[What the task requires] In the listing below, find the line holding "Definition starts_with (p" and the line holding "Section edge_trust.". Write out those two lines and all lines between, exactly, and nothing more.

↓↓↓

(* ===== verification/EdgeTrust.v ===== *)
(** * The trusted edge: the DMZ's signer and the backend's verifier

    [crates/strata-dmz/src/edge_signer.rs] ([HmacEdgeSigner::sign] and
    [resolve_client_ip]), [backend/src/services/edge_header.rs] (the
    [verify_edge_headers] middleware) and
    [backend/src/services/client_ip.rs] (the resolved client address).  A
    request is its header map and its socket peer; the clock and the minted
    request id are arguments. *)

From S2P Require Import Prelude Machine Text Net Crates Protocol EdgeHeader.

Local Open Scope Z_scope.

(** ** The signer *)

Definition MAX_UA_LEN : nat := 1024.
Definition MAX_REQUEST_ID_LEN : nat := 128.

Definition EDGE_PREFIX : bytes := str "x-strata-edge-".

Definition starts_with (p s : bytes) : bool := bool_decide (take (length p) s = p).

Definition STRIPPED_EXACT : list bytes :=
  [ str "x-real-ip"; str "x-forwarded-for"; str "x-forwarded-host"; str "x-forwarded-proto";
    str "x-forwarded-port"; str "forwarded" ].

(** The names the signer removes from a public request. *)
Definition stripped_at_edge (n : bytes) : bool :=
  starts_with EDGE_PREFIX n || starts_with (str "x-strata-admin") n || bool_decide (n ∈ STRIPPED_EXACT).

(** A valid UTF-8 string is cut at the last character boundary within
    [MAX_UA_LEN]. *)
Fixpoint cut_at (cut : nat) (s : bytes) : nat :=
  match cut with
  | O => O
  | S c =>
      match s !! cut with
      | Some b => if is_cont b then cut_at c s else cut
      | None => cut
      end
  end.

Definition truncate_ua (s : bytes) : bytes :=
  if (MAX_UA_LEN <? length s)%nat then take (cut_at MAX_UA_LEN s) s else s.

Definition request_id_char (b : Z) : bool :=
  is_digit b || ((65 <=? b) && (b <=? 90)) || ((97 <=? b) && (b <=? 122)) || (b =? 45) || (b =? 95).

Definition request_id_ok (s : bytes) : bool :=
  negb (bool_decide (s = [])) && (length s <=? MAX_REQUEST_ID_LEN)%nat && forallb request_id_char s.

Section edge_trust.
Context `{Base64} `{HmacSha256} {hm hv : Type} `{Http hm hv}.

Definition trusted_by (nets : list TrustedNet) (ip : IpAddr) : bool := existsb (fun n => contains n ip) nets.

(** The text of the first value of a header. *)
Definition header_text (h : hm) (n : bytes) : option bytes := hm_get h n ≫= hv_to_str.

(** Walk the hops from the right: skip empty, unparsable and trusted ones. *)
Fixpoint first_untrusted (nets : list TrustedNet) (hops : list bytes) : option IpAddr :=
  match hops with
  | [] => None
  | hop :: r =>
      let hop := trim hop in
      if bool_decide (hop = []) then first_untrusted nets r
      else
        let hop_no_zone := default hop (head (split 37 hop)) in
        match parse_ip hop_no_zone with
        | Some ip => if trusted_by nets ip then first_untrusted nets r else Some ip
        | None => first_untrusted nets r
        end
  end.

(** [headers.get(FORWARDED).or_else(|| headers.get("x-forwarded-for"))]. *)
Definition forwarded_chain (h : hm) : option bytes :=
  match hm_get h (str "forwarded") with
  | Some v => hv_to_str v
  | None => header_text h (str "x-forwarded-for")
  end.

(** [edge_signer::resolve_client_ip]. *)
Definition resolve_client_ip (h : hm) (peer : option IpAddr) (nets : list TrustedNet) : bytes :=
  let from_chain :=
    match peer with
    | Some pip =>
        if trusted_by nets pip
        then chain ← forwarded_chain h; first_untrusted nets (rev (split 44 chain))
        else None
    | None => None
    end in
  match from_chain with
  | Some ip => ip_to_string ip
  | None => match peer with Some ip => ip_to_string ip | None => str "0.0.0.0" end
  end.

(** Remove every header whose name satisfies [p]. *)
Definition strip_headers (p : bytes -> bool) (h : hm) : hm :=
  fold_left (fun h n => hm_remove n h) (filter (fun n => p n = true) (fst <$> hm_iter h)) h.

Record HmacEdgeSigner : Type := mk_signer { s_key : bytes; s_link_id : bytes; trusted_proxies : list TrustedNet }.

(** [HmacEdgeSigner::from_config]: entries that do not parse are dropped. *)
Definition signer_from_config (key link_id : bytes) (trust_forwarded_from : list bytes) : HmacEdgeSigner :=
  mk_signer key link_id (omap net_parse trust_forwarded_from).

(** The canonical bundle before sanitising: [h] is already stripped, [uuid]
    is the minted request id. *)
Definition bundle (s : HmacEdgeSigner) (client_ip : bytes) (now_ms : Z) (uuid : bytes) (h : hm) : headers :=
  let user_agent := default [] (truncate_ua <$> header_text h (str "user-agent")) in
  let request_id :=
    match header_text h (str "x-request-id") with
    | Some id => if request_id_ok id then id else uuid
    | None => uuid
    end in
  <[str "x-strata-edge-timestamp-ms" := int_to_string now_ms]>
  (<[str "x-strata-edge-link-id" := s_link_id s]>
  (<[str "x-strata-edge-request-id" := request_id]>
  (<[str "x-strata-edge-user-agent" := user_agent]>
  (<[str "x-strata-edge-tls-ja3" := []]>
  (<[str "x-strata-edge-tls-cipher" := []]>
  (<[str "x-strata-edge-tls-version" := []]>
  (<[str "x-strata-edge-client-ip" := client_ip]> ∅))))))).

(** A value [HeaderValue::from_str] rejects keeps its printable ASCII. *)
Definition sanitise_one (canon : headers) (name : bytes) : headers :=
  let v := header_value canon name in
  if bool_decide (v = []) then canon
  else match hv_from_str v with
  | Some _ => canon
  | None => <[name := filter (fun b => is_visible b = true) v]> canon
  end.

Definition sanitise (canon : headers) : headers := fold_left sanitise_one EDGE_HEADERS_CANONICAL canon.

Definition emit_one (canon : headers) (h : hm) (name : bytes) : hm :=
  match canon !! name with
  | Some v =>
      if bool_decide (v = []) then h
      else match hv_from_str v with Some x => hm_insert name x h | None => h end
  | None => h
  end.

(** [HmacEdgeSigner::sign]; [None] is the panic of the final [expect], which
    [sign_request_total] excludes. *)
Definition sign_request (s : HmacEdgeSigner) (peer : option IpAddr) (now_ms : Z) (uuid : bytes) (h : hm) : option hm :=
  let client_ip := resolve_client_ip h peer (trusted_proxies s) in
  let h := strip_headers stripped_at_edge h in
  let canon := sanitise (bundle s client_ip now_ms uuid h) in
  let mac := sign canon (s_key s) in
  let h := fold_left (emit_one canon) EDGE_HEADERS_CANONICAL h in
  v ← hv_from_str mac; Some (hm_insert EDGE_HEADER_MAC v h).

(** ** The verifier *)

Record TrustedEdgeContext : Type := mk_context {
  c_client_ip : bytes; c_tls_version : option bytes; c_tls_cipher : option bytes; c_tls_ja3 : option bytes;
  c_user_agent : option bytes; c_request_id : option bytes; c_link_id : option bytes
}.

(** [load_keys]. *)
Definition load_keys (env : option bytes) : list bytes :=
  match env with
  | Some raw =>
      if bool_decide (trim raw = []) then []
      else omap (b64_decode STANDARD) (filter (fun s => s <> []) (trim <$> split 44 raw))
  | None => []
  end.

Definition to_ascii_lowercase (s : bytes) : bytes :=
  (fun b => if (65 <=? b) && (b <=? 90) then b + 32 else b) <$> s.

Definition extract_one (out : headers) (e : bytes * hv) : headers :=
  if starts_with EDGE_PREFIX (fst e)
  then match hv_to_str (snd e) with Some t => <[to_ascii_lowercase (fst e) := t]> out | None => out end
  else out.

Definition extract_edge_headers (h : hm) : headers := fold_left extract_one (hm_iter h) ∅.

Definition strip_edge_headers (h : hm) : hm := strip_headers (starts_with EDGE_PREFIX) h.

Definition build_context (h : headers) : option TrustedEdgeContext :=
  client_ip ← h !! str "x-strata-edge-client-ip";
  Some (mk_context client_ip (h !! str "x-strata-edge-tls-version") (h !! str "x-strata-edge-tls-cipher")
    (h !! str "x-strata-edge-tls-ja3") (h !! str "x-strata-edge-user-agent") (h !! str "x-strata-edge-request-id")
    (h !! str "x-strata-edge-link-id")).

(** [signed.remove(EDGE_HEADER_MAC)] and [signed.retain(..)]. *)
Definition signed_part (h : headers) : headers :=
  filter (fun '(n, _) => n ∈ EDGE_HEADERS_CANONICAL) (delete EDGE_HEADER_MAC h).

(** [verify_edge_headers]: the context attached to the request, if any, and
    the headers the next handler sees. *)
Definition verify_edge_headers (keys : list bytes) (now_ms : Z) (h : hm) : option TrustedEdgeContext * hm :=
  match keys with
  | [] => (None, strip_edge_headers h)
  | _ =>
      let hs := extract_edge_headers h in
      match hs !! EDGE_HEADER_MAC with
      | None => (None, strip_edge_headers h)
      | Some mac =>
          let signed := signed_part hs in
          match verify signed mac keys with
          | Err _ => (None, strip_edge_headers h)
          | Ok _ =>
              match check_timestamp signed now_ms with
              | Err _ => (None, strip_edge_headers h)
              | Ok _ => (build_context signed, strip_edge_headers h)
              end
          end
      end
  end.

(** ** The client address the backend attributes a request to *)

Definition CLIENT_IP_HEADER : bytes := str "x-strata-client-ip".
Definition MAX_XFF_HOPS : nat := 20.

(** [ipnet]'s networks are a parameter: how a network is parsed, made of one
    address, and tested. *)
Section client_ip.
Context {ipnet : Type} (ipnet_parse : bytes -> option ipnet) (ipnet_from : IpAddr -> ipnet)
  (ipnet_contains : ipnet -> IpAddr -> bool).

(** [parse_trusted_proxies]: [Err] quotes the first bad entry. *)
Fixpoint parse_entries (l : list bytes) : result bytes (list ipnet) :=
  match l with
  | [] => Ok []
  | e :: r =>
      n ← ok_or (match ipnet_parse e with Some n => Some n | None => ipnet_from <$> parse_ip e end) e;
      ns ← parse_entries r; Ok (n :: ns)
  end.
Definition parse_trusted_proxies (raw : bytes) : result bytes (list ipnet) :=
  parse_entries (filter (fun s => s <> []) (trim <$> split 44 raw)).

Definition is_trusted (ip : IpAddr) (trusted : list ipnet) : bool := existsb (fun n => ipnet_contains n ip) trusted.

(** The loop of [resolve]: a malformed hop ends the part of the chain that
    can be vouched for. *)
Fixpoint walk_chain (trusted : list ipnet) (client : IpAddr) (hops : list bytes) : IpAddr :=
  match hops with
  | [] => client
  | hop :: r =>
      let hop := trim hop in
      if bool_decide (hop = []) then walk_chain trusted client r
      else match parse_ip hop with
      | None => client
      | Some ip => if is_trusted ip trusted then walk_chain trusted ip r else ip
      end
  end.

Definition resolve (peer : IpAddr) (xff : option bytes) (trust_xff : bool) (trusted : list ipnet) : IpAddr :=
  if negb trust_xff || negb (is_trusted peer trusted) then peer
  else match xff with
  | None => peer
  | Some xff => walk_chain trusted peer (take MAX_XFF_HOPS (rev (split 44 xff)))
  end.

(** [resolve_client_ip], the middleware after [verify_edge_headers]. *)
Definition stamp_client_ip (edge : option TrustedEdgeContext) (peer : option IpAddr) (trust_xff : bool)
    (trusted : list ipnet) (h : hm) : hm :=
  let resolved :=
    match edge with
    | Some c => Some (c_client_ip c)
    | None => (fun ip => ip_to_string (resolve ip (header_text h (str "x-forwarded-for")) trust_xff trusted)) <$> peer
    end in
  let h := hm_remove CLIENT_IP_HEADER h in
  match resolved ≫= hv_from_str with
  | Some v => hm_insert CLIENT_IP_HEADER v h
  | None => h
  end.
End client_ip.

(** ** Stripping *)

Lemma remove_all_get ns h n :
  hm_get_all (fold_left (fun h n => hm_remove n h) ns h) n = if bool_decide (n ∈ ns) then [] else hm_get_all h n.
Proof.
  revert h. induction ns as [|m ns IH]; intros h; [done|]. cbn [fold_left]. rewrite IH, hm_get_all_remove.
  destruct (decide (n ∈ ns)) as [Hin|Hn].
  - rewrite !bool_decide_true; [done|by right|done].
  - rewrite (bool_decide_false (n ∈ ns)) by done. destruct (decide (m = n)) as [->|Hm].
    + rewrite !bool_decide_true; [done|left|done].
    + rewrite !bool_decide_false; [done|by rewrite not_elem_of_cons|done].
Qed.

Lemma iter_elem h n v : (n, v) ∈ hm_iter h <-> v ∈ hm_get_all h n.
Proof.
  rewrite <- (hm_iter_get_all h n), list_elem_of_fmap. split.
  - intros Hin. exists (n, v). rewrite list_elem_of_filter. done.
  - intros ([k w] & -> & Hin). apply list_elem_of_filter in Hin as [Hk Hin]. cbn in Hk. by subst.
Qed.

↑↑↑

[Your solution]
Definition starts_with (p s : bytes) : bool := bool_decide (take (length p) s = p).

Definition STRIPPED_EXACT : list bytes :=
  [ str "x-real-ip"; str "x-forwarded-for"; str "x-forwarded-host"; str "x-forwarded-proto";
    str "x-forwarded-port"; str "forwarded" ].

(** The names the signer removes from a public request. *)
Definition stripped_at_edge (n : bytes) : bool :=
  starts_with EDGE_PREFIX n || starts_with (str "x-strata-admin") n || bool_decide (n ∈ STRIPPED_EXACT).

(** A valid UTF-8 string is cut at the last character boundary within
    [MAX_UA_LEN]. *)
Fixpoint cut_at (cut : nat) (s : bytes) : nat :=
  match cut with
  | O => O
  | S c =>
      match s !! cut with
      | Some b => if is_cont b then cut_at c s else cut
      | None => cut
      end
  end.

Definition truncate_ua (s : bytes) : bytes :=
  if (MAX_UA_LEN <? length s)%nat then take (cut_at MAX_UA_LEN s) s else s.

Definition request_id_char (b : Z) : bool :=
  is_digit b || ((65 <=? b) && (b <=? 90)) || ((97 <=? b) && (b <=? 122)) || (b =? 45) || (b =? 95).

Definition request_id_ok (s : bytes) : bool :=
  negb (bool_decide (s = [])) && (length s <=? MAX_REQUEST_ID_LEN)%nat && forallb request_id_char s.

Section edge_trust.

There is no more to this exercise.